Hopefully, my mixed review does not scare anyone away from getting a COVID test! In spite of my mixed review of the testing experience, I am glad to have the peace-of-mind of having that negative COVID test. And, if it was found out that I tested positive, appropriate actions could be taken so that others could quarantine accordingly, and protect others yet from the virus. While the testing experience itself was not ideal, testing is important and needs to exist more widely. What’s also important is social distancing and wearing your mask over your mouth and your nose.

19 Replies to “Coronavirus Update From New York City: December 10, 2020 (COVID Test Edition)”

      1. That’s not a stupid question at all Kim. My theory is that medical personnel were so busy doing their jobs that they didn’t notice this.
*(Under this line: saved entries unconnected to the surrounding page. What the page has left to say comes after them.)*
Lemma normalize_row_shape (raw : pyval) (row : dict pyval) :
  normalize_row raw = Ok row ->
  exists d ie beacon bssid8 ssid all first rssi,
    raw = PDict d /\
    lookup "ie_info" d = Some (PDict ie) /\
    (if has_key "beacon_int" d
     then b <- getitem d "beacon_int" ;; py_float b
     else Ok nan) = Ok beacon /\
    py_slice_to 8 (get_default d "mac_addr" (PStr "")) = Ok bssid8 /\
    lookup "ssid" d = Some ssid /\
    py_get (get_default d "rssis" (PDict [])) "all" (PList [PFloat nan])
      = Ok all /\
    py_index0 all = Ok first /\
    py_float first = Ok rssi /\
    row =
      [("date", get_default d "timestamp" PNone);
       ("bssid", bssid8);
       ("oui_vendor", get_default d "vendor" (PStr ""));
       ("ssid", ssid);
       ("chan", get_default d "channel" (PStr ""));
       ("bandwidth", PStr (bw_raw_of (get_default d "bandwidth" (PStr ""))));
       ("bandwidth_mhz",
         bw_mhz_of (bw_raw_of (get_default d "bandwidth" (PStr ""))));
       ("beacon_int", PFloat beacon);
       ("rssi_dbm", PFloat rssi);
       ("ie_keys", PList (map PStr (keys ie)));
       ("rsn_ies", PStr (str_take 60 (py_str (get_default ie "RSN" (PList [])))));
       ("entropy_penalty",
         pyval_of_num (ent_penalty_of (get_default d "mac_addr" (PStr ""))))].
Proof.
  unfold normalize_row. intros H.
  destruct raw as [| | | | | |d]; try discriminate.
  cbn [py_get bind py_getitem py_has_key] in H.
  bind_inv H rsn Hrsn.
  unfold get_default in Hrsn at 1.
  destruct (lookup "ie_info" d) as [ie|] eqn:Hie; [|discriminate].
  destruct ie as [| | | | | |ie]; try discriminate.
  cbn [py_get] in Hrsn. injection Hrsn as <-.
  unfold getitem in H at 1. rewrite Hie in H. cbn [bind py_keys] in H.
  bind_inv H beacon Hbeacon.
  bind_inv H bssid8 Hb8.
  bind_inv H ssid Hssid.
  bind_inv H all Hall.
  bind_inv H first Hfirst.
  bind_inv H rssi Hrssi.
  injection H as <-.
  unfold getitem in Hssid.
  destruct (lookup "ssid" d) as [ssid'|] eqn:Hs; [|discriminate].
  injection Hssid as ->.
  exists d, ie, beacon, bssid8, ssid, all, first, rssi.
  repeat split; auto.
Qed.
        Another theory is that some of the non-maskers around here can get rather violent, and that non-confrontation is a form of self-preservation.

        Liked by 1 person

  1. I am glad you tested negative, and you are right the need for testing outweighs any discomfort you might have. They need to make more sites so that lines go down. We have more sites, but was watching on the news that certain parts of the state have none at all and they are particularly bad because they are near the state lines with Rhode Island who are experiencing a surge. So many people travel to the next state for work or shopping.

    Liked by 1 person

  2. We have people not wearing masks all over Florida. We have 1.1 million positive cases in Florida right now. Almost 60,000 hospitalizations and over 20,000 deaths. And people are still going out without masks! Thank you Ron DeSantis and Donald Trump! We are getting ready to get the first wave of vaccines in Northeast Florida so I’m praying that it works without serious side effects to where everyone can eventually get it. I’m ready to get back to some semblance of life as we once knew it.

    Liked by 1 person

    1. It is frustrating. I think one of the biggest mistakes President Trump made with COVID was to politicize mask-wearing and social distancing. Given his base, if he pushed his supporters to all wear masks, my guess is that at least tens of thousands of lives would have been saved.

      Liked by 1 person

      1. 100% agree! My husband & I both feel the same way. I was a lifelong Republican since I was 18. Voted for Reagan they year I turned 18. I couldn’t in good conscience stay that way. Changed my ticket last December. I will still vote for the best candidate in my mind because I’m really a bipartisan. The whole cult of what Trump is reminds me of Waco…just on a larger scale.

        Liked by 1 person

      2. Yeah, the extent to which people are willing to follow Trump (even if it involves harm to self or others) is scary. It’s unfortunate that such a loyal (Cultish?) following was not utilized for following health precautions here.

        Liked by 1 person

    1. You’re welcome. It’s a sad factoid, really. As a New Yorker, I can say that 9/11 was one of the worst, most horrifying days my city and this country experienced in recent times. And now we are going through that, every single day in all likelihood for the time being, with this virus.